━━ Given records ━━

Lemma sorted_ranks_where row : ∃ k, sorted_ranks row = where_true row ++ replicate k (zlen row) ∧
  (length (where_true row) + k = length row)%nat.
Proof.
  destruct (ranks_perm (zlen row) row) as (k & Hp & Hk). exists k. split; [|done].
  apply (StronglySorted_unique Z.le).
  - apply Sorted_StronglySorted; [apply _|]. apply Sorted_merge_sort. intros x y. lia.
  - apply StronglySorted_app. split; [|split].
    + intros x y Hx%where_true_bound [-> _]%elem_of_replicate. lia.
    + pose proof (where_true_sorted row) as Hs. clear -Hs. induction Hs as [|x l Hs IH Hx]; constructor; [done|].
      eapply Forall_impl; [exact Hx|cbn; lia].
    + clear. induction k; constructor; [done|]. apply Forall_forall. intros x [-> _]%elem_of_replicate. done.
  - unfold sorted_ranks. by rewrite merge_sort_Permutation.
Qed.

(** Sorting the ranks lays the kept positions out as the loop does. *)
Lemma padded_ranks_where n row : zlen (where_true row) ≤ n ≤ zlen row →
  padded_ranks n row = pad_minus_one n (where_true row).
Proof.
  intros Hn. unfold padded_ranks, pad_minus_one. destruct (sorted_ranks_where row) as (k & -> & Hk).
  rewrite take_app_ge by (unfold zlen in *; lia). rewrite fmap_app. f_equal.
  - rewrite <- (list_fmap_id (where_true row)) at 2. apply list_fmap_ext. intros i x Hx%list_elem_of_lookup_2%where_true_bound.
    cbn. rewrite (proj2 (Z.eqb_neq _ _)) by lia. done.
  - rewrite take_replicate, fmap_replicate, Z.eqb_refl. f_equal. unfold zlen in *. lia.
Qed.

Lemma count_valid_pad n row : count_valid (pad_minus_one n (where_true row)) = zlen (where_true row).
Proof.
  unfold count_valid, pad_minus_one. rewrite filter_app, filter_keep, filter_empty, app_nil_r; [done| |].
  - apply Forall_forall. intros x [-> _]%elem_of_replicate. lia.
  - apply Forall_forall. intros x Hx%where_true_bound. lia.
Qed.

Lemma max_len_ge rows row : row ∈ rows → zlen row ≤ max_len rows.
Proof.
  intros Hr. unfold max_len. destruct (foldl_max_ge (zlen <$> rows) 0) as (_ & Hm & _). apply Hm.
  apply list_elem_of_fmap. by exists row.
Qed.

Lemma max_len_le rows n : 0 ≤ n → (∀ row, row ∈ rows → zlen row ≤ n) → max_len rows ≤ n.
Proof.
  intros Hn Hr. unfold max_len. destruct (foldl_max_ge (zlen <$> rows) 0) as (_ & _ & [->|Hm]%elem_of_cons); [done|].
  apply list_elem_of_fmap in Hm as (row & -> & Hm). by apply Hr.
Qed.

Lemma where_true_len row : zlen (where_true row) ≤ zlen row.
Proof. destruct (sorted_ranks_where row) as (k & _ & Hk). unfold zlen. lia. Qed.

(** What a pruner answers when it keeps [rows]. *)
Record keeps (rows : list (list bool)) (r : prune_result) : Prop := mkKeeps {
  kp_mask : keep_mask r = rows;
  kp_keep : keep_indices r = pad_minus_one (max_len (where_true <$> rows)) ∘ where_true <$> rows;
  kp_prune : prune_indices r =
    pad_minus_one (max_len (where_true ∘ fmap negb <$> rows)) ∘ where_true ∘ fmap negb <$> rows;
  kp_lengths : kept_lengths r = zlen ∘ where_true <$> rows;
}.

Lemma padded_ranks_all (n : nat) rows : Forall (λ row, length row = n) rows →
  padded_ranks (foldl Z.max 0 (count_true <$> rows)) <$> rows =
    pad_minus_one (max_len (where_true <$> rows)) ∘ where_true <$> rows.
Proof.
  intros Hl. rewrite Forall_forall in Hl. assert (foldl Z.max 0 (count_true <$> rows) = max_len (where_true <$> rows)) as ->.
  { unfold max_len. rewrite <- list_fmap_compose. f_equal. apply list_fmap_ext. intros i row _. apply count_true_where. }
  apply list_fmap_ext. intros i row Hr%list_elem_of_lookup_2. unfold compose. rewrite padded_ranks_where; [done|]. split.
  - apply max_len_ge, list_elem_of_fmap. by exists row.
  - apply max_len_le; [apply zlen_nonneg|]. intros k (row' & -> & Hr')%list_elem_of_fmap.
    pose proof (where_true_len row'). unfold zlen in *. rewrite (Hl row Hr). rewrite (Hl row' Hr') in H. done.
Qed.

(** ** The pruners on a batch *)

(** One sequence: its mask, the head's logits and the tokens. *)
Definition prune_input (L : Type) : Type := mask * list L * list Z.

(** The kept rows of a batch of [n] positions, given each sequence's test. *)
Definition reference_rows {L} (n : nat) (passes : prune_input L → nat → bool) (inputs : list (prune_input L)) : list (list bool) :=
  (λ x, reference_keep x.1.1 (m_cols x.1.1 - Z.of_nat n) n (passes x)) <$> inputs.

Definition well_shaped {L} (n : nat) (x : prune_input L) : Prop :=
  length x.1.2 = n ∧ length x.2 = n ∧ tree_shaped x.1.1 (m_cols x.1.1 - Z.of_nat n) n.
(* ===== verification/SpecCache.v ===== *)
(** * The attention cache of speculative steps (server/memory_cache_manager.py, server/backend.py)

    A speculative step runs the target model on a tree of drafted tokens. Before the next
    one, the server keeps the positions of the accepted tokens, as the client names them,
    and moves them together behind the committed prefix. The slab is a list of rows, one
    per sequence of the batch; an entry stands for the keys and values of one position in
    all heads. Segments on several devices, compression and working slots are left out;
    the paged mirror of these writes is in KVCacheManager.v. *)

From stdpp Require Import numbers base list sorting.
From Stdlib Require Import ZArith Lia ZifyBool.
From S2P Require Import Prelude.

(** [x[x >= 0]] of a row of positions; -1 is padding. *)
Definition valid_ids (row : list Z) : list Z := filter (λ v, 0 ≤ v) row.

(** [ids[ids >= 0].max()], [None] when there is none. *)
Definition max_valid (ids : list (list Z)) : option Z :=
  match valid_ids (mjoin ids) with [] => None | v :: vs => Some (foldl Z.max v vs) end.

(** ** Reading and writing the slab *)

Section slab.
Context {E : Type} (zero : E).
Implicit Types (slab kvs : list (list E)) (ids : list (list Z)).

(** The positions of the slab. *)
Definition slab_len slab : Z := match slab with [] => 0 | row :: _ => zlen row end.

(** [cache[start:start + len(cols)] = cols] in one row *)
Definition write_row (start : nat) (row cols : list E) : list E :=
  take start row ++ cols ++ drop (start + length cols) row.

(** The rows [offset, offset + len(kvs)). *)
Definition write_rows (offset start : nat) kvs slab : list (list E) :=
  take offset slab ++ zip_with (write_row start) (take (length kvs) (drop offset slab)) kvs ++
  drop (offset + length kvs) slab.

(** [x[:, :, -n:]] *)
Definition last_cols (n : Z) (row : list E) : list E :=
  if n =? 0 then row else drop (Z.to_nat (zlen row - n)) row.
(** The positions of the accepted nodes, in a cache that holds the sequence so far and the new
    entries after it, are where the entries of the extended sequence are. *)
Lemma accepted_columns acc ids' rest : hangs h 0 acc →
  valid_ids ids' = (λ n, root_position + slot h n) <$> 0%nat :: acc →
  let row' := entries_of ctx ++ outs.*1 ++ rest in
  valid_ids ids' ≠ [] ∧ StronglySorted Z.lt (kept_columns ids') ∧
  Forall (λ p, 0 ≤ p < zlen ctx + mx + 1) (kept_columns ids') ∧
  picks row' (kept_columns ids') = entries_of (s ++ ((λ n, token_id (h !!! n)) <$> acc)) ∧
  zlen (kept_columns ids') = zlen s + zlen acc.
Proof.
  intros Hh Hv row'. destruct (acc_trail h lin parents Hla acc Hh) as (Hn & Ht & Hd). set (n := default 0%nat (last acc)) in *.
  destruct (trail_sorted h lin parents Hla n Hn) as [Hts Htb]. pose proof (la_wf _ _ _ Hla) as Hwf.
  assert (Hk : kept_columns ids' = py_range 0 (zlen ctx) ++ ((λ n, zlen ctx + slot h n) <$> trail h n)).
  { unfold kept_columns. rewrite Hv, Ht. unfold trail at 1. cbn [fmap list_fmap head default from_option id].
    by rewrite (la_root _ _ _ Hla), Z.add_0_r. }
  assert (Hslot : ∀ x, x ∈ trail h n → (x < length h)%nat ∧ 0 ≤ slot h x ≤ zlen lin).
  { intros x Hx. apply (trail_anc h lin parents Hla n x Hn) in Hx. apply (anc_le h Hwf) in Hx.
    split; [lia|]. apply (slot_bounds h lin parents Hla). lia. }
  pose proof (zlen_nonneg padding). pose proof (zlen_nonneg ctx).
  split; [by rewrite Hv|]. rewrite Hk. split; [|split; [|split]].
  - apply StronglySorted_app. split; [|split; [|by apply shifted_sorted]].
    + intros x y Hx%elem_of_seqZ (i & -> & Hi)%list_elem_of_fmap. destruct (Hslot i Hi). lia.
    + apply py_range_sorted.
  - apply Forall_app. split; apply Forall_forall.
    + intros x Hx%elem_of_seqZ. unfold mx, zlen in *. lia.
    + intros x (i & -> & Hi)%list_elem_of_fmap. destruct (Hslot i Hi). unfold mx. lia.
  - rewrite picks_app. unfold row'. rewrite <- (entries_of_length ctx) at 1. rewrite picks_prefix.
    rewrite <- (entries_of_length ctx). rewrite (picks_app_r _ _ (slot h) (λ i, (cell_of (reached i)).1)).
    + rewrite <- entries_reached by done. by rewrite reached_path.
    + intros x Hx. destruct (Hslot x Hx) as [Hxl Hxs]. split; [lia|].
      pose proof (out_at x Hxl) as Ho. rewrite lookup_app_l by (rewrite length_fmap; by eapply lookup_lt_Some).
      by rewrite list_lookup_fmap, Ho.
  - rewrite zlen_app. unfold py_range, s. rewrite zlen_app. rewrite <- Ht. unfold zlen. rewrite length_seqZ, length_fmap. cbn. lia.
Qed.
End round.
(** Every choice but an override is a model of the target's family or the default. *)
Lemma select_drafter_known env mt path : env_get env "BLOOMBEE_DRAFTER" ""%string = ""%string →
  ∃ id src, select_drafter_for_target env mt path = Ok (id, src) ∧
    (id = DEFAULT_DRAFTER ∨ ∃ family ids, dict_get DRAFTER_REGISTRY family = Some ids ∧ head ids = Some id ∧
      src = ("registry:" +:+ family)%string).
Proof.
  intros He. unfold select_drafter_for_target. rewrite He. cbn [String.eqb negb].
  assert (Hent : ∀ family ids, dict_get DRAFTER_REGISTRY family = Some ids → ∃ id, head ids = Some id ∧
    registry_entry family = Ok (id, ("registry:" +:+ family)%string)).
  { intros family ids Hf. assert (Hh : ∃ id, head ids = Some id).
    { unfold dict_get, DRAFTER_REGISTRY in Hf. repeat (cbn in Hf; case_decide; [injection Hf as <-; by eexists|]). done. }
    destruct Hh as [id Hid]. exists id. split; [done|]. unfold registry_entry. by rewrite Hf; cbn; rewrite Hid. }
  destruct (_ && _ && _).
  - destruct (Hent "llama3"%string _ eq_refl) as (id & Hid & ->). do 2 eexists. split; [done|]. right.
    exists "llama3"%string. eexists. split; [reflexivity|done].
  - destruct (dict_get DRAFTER_REGISTRY _) as [ids|] eqn:Hd; [|do 2 eexists; split; [done|by left]].
    destruct (Hent _ _ Hd) as (id & Hid & ->). do 2 eexists. split; [done|]. right. eauto.
Qed.

#[local] Instance float_eq_dec : EqDecision float.
Proof. unfold float. solve_decision. Defined.

(** ** Padded batches *)

(** [torch.stack] of rows *)
Definition stack {A} (rows : list (list A)) : res (list (list A)) :=
  match rows with
  | [] => Raise RuntimeError
  | row :: _ => if forallb (λ r, zlen r =? zlen row) rows then Ok rows else Raise RuntimeError
  end.

(** A row of the mask of a depth: the prefix without its padding, and the path. *)
Definition path_mask (total prefix_pad_len pf_len path_len : Z) : list bool :=
  (λ c, ((prefix_pad_len <=? c) && (c <? prefix_pad_len + pf_len)) || (total - path_len <=? c)) <$> py_range 0 total.

Definition pad_left {A} (x : A) (n : Z) (row : list A) : list A := replicate (Z.to_nat (n - zlen row)) x ++ row.

Definition max_len {A} (rows : list (list A)) : Z := foldr Z.max 0 (zlen <$> rows).

(** The tokens a mask lets through. *)
Definition attended (tokens : list Z) (m : list bool) : list Z := (λ x : Z * bool, x.1) <$> filter (λ x, x.2 = true) (zip tokens m).

(** ** The draft model *)

(** [ssm_prefix] runs prefixes with their masks and keeps the cache; [ssm_logits] runs one row per
    frontier node, the cache of its sequence before it, and gives the logits of the last column. *)
Class DraftModel (C L : Type) := {
  ssm_prefix : list (list Z) → list (list bool) → C;
  ssm_logits : option (C * list nat) → list (list Z) → list (list bool) → list L;
  logits_of : list Z → L;     (** the logits after a token sequence *)
  vocab_size : Z;
  t_topk : Z → L → list Z;    (** the indices of [torch.topk] *)
  t_prob : L → Z → float;     (** [softmax(l)[i]] *)
}.

(** Documented: rows of a batch do not influence each other, masked positions are not attended to,
    and [topk] gives as many distinct indices as it is asked for. *)
Class DraftModelLaws (C L : Type) `{DraftModel C L} := {
  ssm_cached prefixes pmasks idx paths masks : length idx = length paths → length masks = length paths →
    length (ssm_logits (Some (ssm_prefix prefixes pmasks, idx)) paths masks) = length paths ∧
    ∀ i j prefix pmask path m, idx !! i = Some j → prefixes !! j = Some prefix → pmasks !! j = Some pmask →
      paths !! i = Some path → masks !! i = Some m → zlen m = zlen prefix + zlen path → take (length prefix) m = pmask →
      last m = Some true →
      ssm_logits (Some (ssm_prefix prefixes pmasks, idx)) paths masks !! i = Some (logits_of (attended (prefix ++ path) m));
  ssm_uncached paths masks : length masks = length paths →
    length (ssm_logits None paths masks) = length paths ∧
    ∀ i path m, paths !! i = Some path → masks !! i = Some m → zlen m = zlen path → last m = Some true →
      ssm_logits None paths masks !! i = Some (logits_of (attended path m));
  topk_length k l : 0 ≤ k ≤ vocab_size → zlen (t_topk k l) = k ∧ NoDup (t_topk k l);
}.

━━━

Problem
Here the job is to transcribe the lines from the first line of the data through the line containing "- apply Sorted_StronglySorted;", inclusive, exactly and with nothing else.

Task result
Lemma sorted_ranks_where row : ∃ k, sorted_ranks row = where_true row ++ replicate k (zlen row) ∧
  (length (where_true row) + k = length row)%nat.
Proof.
  destruct (ranks_perm (zlen row) row) as (k & Hp & Hk). exists k. split; [|done].
  apply (StronglySorted_unique Z.le).
  - apply Sorted_StronglySorted; [apply _|]. apply Sorted_merge_sort. intros x y. lia.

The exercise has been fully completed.